そして、これの今年および昨年までの候補作や受賞作を見てみたのですが、ここ最近わりと多いクソゲー候補作が「未完成ゲーム」。つまり、発売されたものが未完成で、プレイに何らかの支障があり、快適に遊ぶために障害が出るもの。つまり進行不能なバグが大量に残っていたり、デバッグすればすぐにわかるようなバグが残っていたりする感じ。そしてこのパターンが最近のクソゲーと呼ばれるものの中で一番多いような気がします。まあ、ユーザーにとっては一番不満が溜まるものですしね。
しかし、これをよく考えてみると、非常に根の深い問題なのではないかと思わされました。それは「ゲームの完成の定義」ってものがそのゲーム毎に違うからなのですよね。

たとえば、とあるゲームはもうバグもなく、一通り完全に動くにもかかわらず、開発者がこだわりまくって細かいチューニングをしまくっている間は、その開発者にとっては「未完成」になります。まあそれでかなり良い結果を残すこともあれば、営業的な圧迫だけしてユーザーには対して変わりない場合もありますが(どこで思い切るかが重要ですね)。

しかし反面、ユーザーにとっては未完成に見えても、開発者が「完成している」と言い切ってしまうと、それはその開発者、もしくは開発会社の見解としては完成していることになってしまうのですよね(本心でそう思っているかどうかはまた別問題ですが)。そしてそれを発売してユーザーの間で「未完成だ」と言われたとしても、その会社からしてみれば、それが「仕様」となると。

 

この問題、おそらくはゲーム黎明期から受け継がれているのですよね。というのは、こういったプログラム創作物においては、「完成」の基準というものを定めるのが非常に難しいので。それはシステム開発などにも言えますが、こちらは契約などである程度双方にとっての「完成」の定義を決めることが出来ます(それでもこういった場合、金を払う方の立場が強いので、最初の取り決めにないことを要求してくることもあったりするようですが。全国のSE、PG涙)。

しかしながら、そういった取り決めの出来ないゲームの場合、開発側が「これは完成したもので仕様」と言ってしまったら、本体に重大な欠陥を及ぼすなどよほどのことがない限り、どんなつまらなくても「バグだろ?」と思っても、対抗することが出来ないのですよね。せいぜいその次の製品から同じメーカーのソフトを警戒するくらい(その影響で名作なのに売れなかった悲しいソフトというのもゲームの歴史にはあったりしますが。

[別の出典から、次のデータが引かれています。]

(** X7: around an integer centre whose grid lies inside the raster the
    sampled patch is the block of pixels itself, column after column:
    entry i (2 Radius + 1) + j is the pixel of column x + i - Radius and
    row y + j - Radius. *)
Theorem interpolateFixedPatch_pixels (Radius : nat) (I : Image) (x y : Z)
    (fillval : R) :
  (Z.of_nat Radius <= x)%Z -> (x + Z.of_nat Radius < cols I)%Z ->
  (Z.of_nat Radius <= y)%Z -> (y + Z.of_nat Radius < rows I)%Z ->
  let n := (2 * Radius + 1)%nat in
  exists dst,
    interpolateFixedPatch Radius I (IZR x, IZR y) fillval 0 = Val dst /\
    length dst = (n * n)%nat /\
    forall i j, (i < n)%nat -> (j < n)%nat ->
      nth (i * n + j) dst 0
      = pix I (y + (Z.of_nat j - Z.of_nat Radius))
              (x + (Z.of_nat i - Z.of_nat Radius)).
Proof.
  intros Hx0 Hx1 Hy0 Hy1 n.
  set (g := fun c r : Z => pix I (y + r) (x + c)).
  assert (interpolateFixedPatch Radius I (IZR x, IZR y) fillval 0
          = Val (concat (map (fun c => map (g c) (offsets Radius))
                             (offsets Radius)))) as Hdst.
  { unfold interpolateFixedPatch. apply forGrid_pure.
    intros c r Hin_c Hin_r. apply in_offsets in Hin_c, Hin_r. cbn [fst snd].
    replace (IZR x + 0 + IZR c) with (IZR (x + c)) by (rewrite plus_IZR; ring).
    replace (IZR y + 0 + IZR r) with (IZR (y + r)) by (rewrite plus_IZR; ring).
    apply interp2_integer; lia. }
  eexists. split; [exact Hdst|].
  unfold interpolateFixedPatch in Hdst. apply forGrid_Val in Hdst.
  destruct Hdst as [Hlen Hnth]. split; [exact Hlen|].
  intros i j Hi Hj. specialize (Hnth i j 0 Hi Hj). cbn [fst snd] in Hnth.
  replace (IZR x + 0 + IZR (Z.of_nat i - Z.of_nat Radius))
    with (IZR (x + (Z.of_nat i - Z.of_nat Radius))) in Hnth
    by (rewrite plus_IZR; ring).
  replace (IZR y + 0 + IZR (Z.of_nat j - Z.of_nat Radius))
    with (IZR (y + (Z.of_nat j - Z.of_nat Radius))) in Hnth
    by (rewrite plus_IZR; ring).
  rewrite interp2_integer in Hnth by lia.
  injection Hnth as Hnth. symmetry. exact Hnth.
Qed.

Lemma interpolateFixedPatch_pixels_witness :
  exists dst,
    interpolateFixedPatch 2 raster55 (IZR 2, IZR 2) 0 0 = Val dst /\
    length dst = 25%nat /\
    forall i j, (i < 5)%nat -> (j < 5)%nat ->
      nth (i * 5 + j) dst 0
      = pix raster55 (2 + (Z.of_nat j - Z.of_nat 2))
                     (2 + (Z.of_nat i - Z.of_nat 2)).
Proof.
  apply (interpolateFixedPatch_pixels 2 raster55 2 2 0);
    cbn [rows cols raster55]; lia.
Defined.

(** X8: copyFixedPatch returns a patch exactly when the raster has more
    than Radius columns and more than Radius rows; otherwise its lower clamp
    indexes outside the raster.  A returned patch has square(2 Radius + 1)
    entries. *)
Theorem copyFixedPatch_defined_iff (Radius : nat) (I : Image) (p : R * R) :
  ((exists dst, copyFixedPatch Radius I p = Val dst) <->
   (Z.of_nat Radius < cols I)%Z /\ (Z.of_nat Radius < rows I)%Z) /\
  (forall dst, copyFixedPatch Radius I p = Val dst ->
     Z.of_nat (length dst) = square (2 * Z.of_nat Radius + 1)).
Proof.
  split; [split|].
  - intros [dst Hdst]. unfold copyFixedPatch in Hdst.
    apply forGrid_Val in Hdst. destruct Hdst as [_ Hnth].
    specialize (Hnth 0%nat 0%nat 0 ltac:(lia) ltac:(lia)).
    apply at_Val in Hnth. lia.
  - intros [Hc Hr]. rewrite copyFixedPatch_clamp by assumption.
    eexists. reflexivity.
  - intros dst Hdst. unfold copyFixedPatch in Hdst.
    apply forGrid_Val in Hdst. destruct Hdst as [-> _].
    symmetry. apply square_odd.
Qed.

(** X9: when the rounded centre is at least 2 Radius away from the first
    column and row and at least Radius away from the last ones, the copied
    patch is the patch interpolateFixedPatch samples around the rounded
    centre. *)
Theorem copyFixedPatch_interpolate (Radius : nat) (I : Image) (p : R * R)
    (fillval : R) :
  (2 * Z.of_nat Radius <= round (fst p))%Z ->
  (round (fst p) + Z.of_nat Radius < cols I)%Z ->
  (2 * Z.of_nat Radius <= round (snd p))%Z ->
  (round (snd p) + Z.of_nat Radius < rows I)%Z ->
  copyFixedPatch Radius I p
  = interpolateFixedPatch Radius I
      (IZR (round (fst p)), IZR (round (snd p))) fillval 0.
Proof.
  intros Hx0 Hx1 Hy0 Hy1.
  set (x := round (fst p)) in *. set (y := round (snd p)) in *.
  set (g := fun c r : Z => pix I (y + r) (x + c)).
  transitivity (Val (concat (map (fun c => map (g c) (offsets Radius))
                                 (offsets Radius)))).
  - unfold copyFixedPatch. fold x y. apply forGrid_pure.
    intros c r Hin_c Hin_r. apply in_offsets in Hin_c, Hin_r.
    rewrite Z.max_r, Z.min_l, Z.max_r, Z.min_l by lia.
    apply at_inside; lia.
  - symmetry. unfold interpolateFixedPatch. apply forGrid_pure.
    intros c r Hin_c Hin_r. apply in_offsets in Hin_c, Hin_r. cbn [fst snd].
    replace (IZR x + 0 + IZR c) with (IZR (x + c)) by (rewrite plus_IZR; ring).
    replace (IZR y + 0 + IZR r) with (IZR (y + r)) by (rewrite plus_IZR; ring).
    apply interp2_integer; lia.
Qed.

Lemma copyFixedPatch_defined_iff_witness :
  exists dst, copyFixedPatch 2 raster55 (0, 0) = Val dst.
Proof.
  apply (proj1 (copyFixedPatch_defined_iff 2 raster55 (0, 0))).
  cbn [rows cols raster55]. lia.
Defined.

Lemma copyFixedPatch_interpolate_witness :
  copyFixedPatch 1 raster55 (IZR 2, IZR 2)
  = interpolateFixedPatch 1 raster55
      (IZR (round (IZR 2)), IZR (round (IZR 2))) 0 0.
Proof.
  apply (copyFixedPatch_interpolate 1 raster55 (IZR 2, IZR 2) 0);
    cbn [fst snd rows cols raster55]; rewrite (round_integer 2); lia.
Defined.

(** * Further properties of ZnccPatch *)

Lemma mapA_compat {A B : Type} (f f' : A -> access B) (h : B -> B)
    (l : list A) (bs : list B) :
  (forall a v, In a l -> f a = Val v -> f' a = Val (h v)) ->
  mapA f l = Val bs -> mapA f' l = Val (map h bs).
Proof.
  revert bs. induction l as [|a l IH]; intros bs Hh H; cbn [mapA] in *.
  - injection H as <-. reflexivity.
  - destruct (f a) as [v|] eqn:Ea; cbn [bind] in H; [|discriminate].
    destruct (mapA f l) as [vs|] eqn:El; cbn [bind] in H; [|discriminate].
    injection H as <-.
    rewrite (Hh a v (or_introl eq_refl) Ea).
    rewrite (IH vs (fun a' v' Hin => Hh a' v' (or_intror Hin)) eq_refl).
    reflexivity.
Qed.

Lemma forGrid_compat {A : Type} (Radius : nat) (body body' : Z -> Z -> access A)
    (h : A -> A) (l : list A) :
  (forall c r v, In c (offsets Radius) -> In r (offsets Radius) ->
     body c r = Val v -> body' c r = Val (h v)) ->
  forGrid Radius body = Val l -> forGrid Radius body' = Val (map h l).
Proof.
  intros Hh H. unfold forGrid in *.
  destruct (mapA (fun c => mapA (fun r => body c r) (offsets Radius))
                 (offsets Radius)) as [columns|] eqn:E;
    cbn [bind] in H; [|discriminate].
  injection H as <-.
  assert (mapA (fun c => mapA (fun r => body' c r) (offsets Radius))
               (offsets Radius) = Val (map (map h) columns)) as ->.
  { apply (mapA_compat (fun c => mapA (fun r => body c r) (offsets Radius)));
      [|exact E].
    intros c col Hc Hcol.
    apply (mapA_compat (fun r => body c r)); [|exact Hcol].
    intros r v Hr Hv. exact (Hh c r v Hc Hr Hv). }
  cbn [bind]. unfold ret. rewrite concat_map. reflexivity.
Qed.

Lemma at_scale_image (s : R) (I : Image) (r c : Z) (v : R) :
  at_ I r c = Val v -> at_ (scale_image s I) r c = Val (s * v).
Proof.
  intros H. apply at_Val in H. destruct H as [Hr [Hc ->]].
  apply (at_inside (scale_image s I)); assumption.
Qed.

Lemma at_shift_image (b : R) (I : Image) (r c : Z) (v : R) :
  at_ I r c = Val v -> at_ (shift_image b I) r c = Val (v + b).
Proof.
  intros H. apply at_Val in H. destruct H as [Hr [Hc ->]].
  apply (at_inside (shift_image b I)); assumption.
Qed.

(** Every branch of the sampler is linear in the pixels and the fill
    value. *)
Lemma interp2_scale_image (s : R) (I : Image) (x y fillval v : R) :
  interp2 I x y fillval 0 = Val v ->
  interp2 (scale_image s I) x y (s * fillval) 0 = Val (s * v).
Proof.
  rewrite !interp2_floor. unfold interp2_at. cbn [rows cols scale_image].
  set (xi := Zfloor x). set (yi := Zfloor y).
  set (fx := x - IZR xi). set (fy := y - IZR yi).
  ztests;
    repeat match goal with
    | |- context [Rgt_dec ?a ?b] => destruct (Rgt_dec a b)
    end;
    repeat match goal with
    | |- context [at_ I ?r ?c] =>
        let E := fresh "E" in
        destruct (at_ I r c) eqn:E; cbn [bind]; [|discriminate];
        rewrite (at_scale_image s I r c _ E); cbn [bind]
    end;
    unfold ret; intros Hv; injection Hv as <-; f_equal; ring.
Qed.

Lemma sum_map_scale (s : R) (l : list R) :
  sum (map (Rmult s) l) = s * sum l.
Proof.
  induction l as [|a l IH]; cbn [map sum fold_right].
  - ring.
  - fold (sum (map (Rmult s) l)). fold (sum l). rewrite IH. ring.
Qed.

Lemma dot_map_scale (s t : R) (u v : list R) :
  dot (map (Rmult s) u) (map (Rmult t) v) = s * t * dot u v.
Proof.
  revert v. induction u as [|a u IH]; intros [|b v]; cbn [map dot];
    try ring.
  rewrite IH. ring.
Qed.

Lemma norm_map_scale (s : R) (v : list R) :
  norm (map (Rmult s) v) = Rabs s * norm v.
Proof.
  unfold norm. rewrite dot_map_scale.
  rewrite sqrt_mult by (try apply dot_self_nonneg; nra).
  fold (Rsqr s). rewrite sqrt_Rsqr_abs. reflexivity.
Qed.

Lemma samples_scale_image (Radius : nat) (s : R) (I : Image) (uv : R * R)
    (samples : list R) :
  interpolateFixedPatch Radius I uv 0 0 = Val samples ->
  interpolateFixedPatch Radius (scale_image s I) uv 0 0
  = Val (map (Rmult s) samples).
Proof.
  unfold interpolateFixedPatch. apply forGrid_compat.
  intros c r v _ _ Hv.
  replace 0 with (s * 0) at 3 by ring.
  apply interp2_scale_image. exact Hv.
Qed.

Lemma dot_scale_r (s : R) (u v : list R) :
  dot u (map (Rmult s) v) = s * dot u v.
Proof.
  revert v. induction u as [|a u IH]; intros [|b v]; cbn [map dot];
    try ring.
  rewrite IH. ring.
Qed.

Lemma dot_scale_l (s : R) (u v : list R) :
  dot (map (Rmult s) u) v = s * dot u v.
Proof. rewrite dot_comm, dot_scale_r, dot_comm. reflexivity. Qed.

Lemma set_scale_image_patch (Radius : nat) (s : R) (I : Image) (uv : R * R)
    (a : ZnccPatch) :
  Zncc.set Radius I uv = Val a ->
  Zncc.set Radius (scale_image s I) uv
  = Val (mkZnccPatch (map (Rmult s) (_data a)) (Rabs s * _norm a)).
Proof.
  intros Hset. apply set_Val in Hset. destruct Hset as [samples [Hs ->]].
  rewrite (set_patch_of _ _ _ _ (samples_scale_image Radius s I uv samples Hs)).
  unfold patch_of. cbn [_data _norm]. rewrite <- norm_map_scale.
  assert (map (fun v => v - sum (map (Rmult s) samples) / IZR (Dimension Radius))
              (map (Rmult s) samples)
          = map (Rmult s)
              (map (fun v => v - sum samples / IZR (Dimension Radius)) samples))
    as ->; [|reflexivity].
  rewrite !map_map. apply map_ext. intros v.
  rewrite sum_map_scale. unfold Rdiv. ring.
Qed.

『たけしの挑戦状』の次に出た『たけしの戦国風雲児』って、タイトーボードゲームの元祖で意外といい出来だったのに売れなかったみたいです)。

 

というわけで、最低限の動作、つまり本体に影響を及ぼさないで、ある程度進行することが出来てしまえば、たとえ挙動不審でも「完成品」となってしまうというプログラムにおける商売の仕組みが、クソゲーを生み出す大きな原因となってしまっているのではないかと。

ただ、だからといってこの基準をユーザー側で厳しくして、おもしろくないものをすべて未完成とするなら、逆にゲームの幅を狭めてしまうこともあり得ます。たとえばプレイ時間は短いけどおもしろさを凝縮したゲームが低価格で販売されたとしても、ある人にとっては「短い」というだけでクソゲーとみなされる場合もあります。そう、開発側で完成の基準が違うとなると、ユーザーの側でも完成の基準、クソゲーの基準は違うのですよね。そこの問題が、またかなりややこしいことになっていると思います。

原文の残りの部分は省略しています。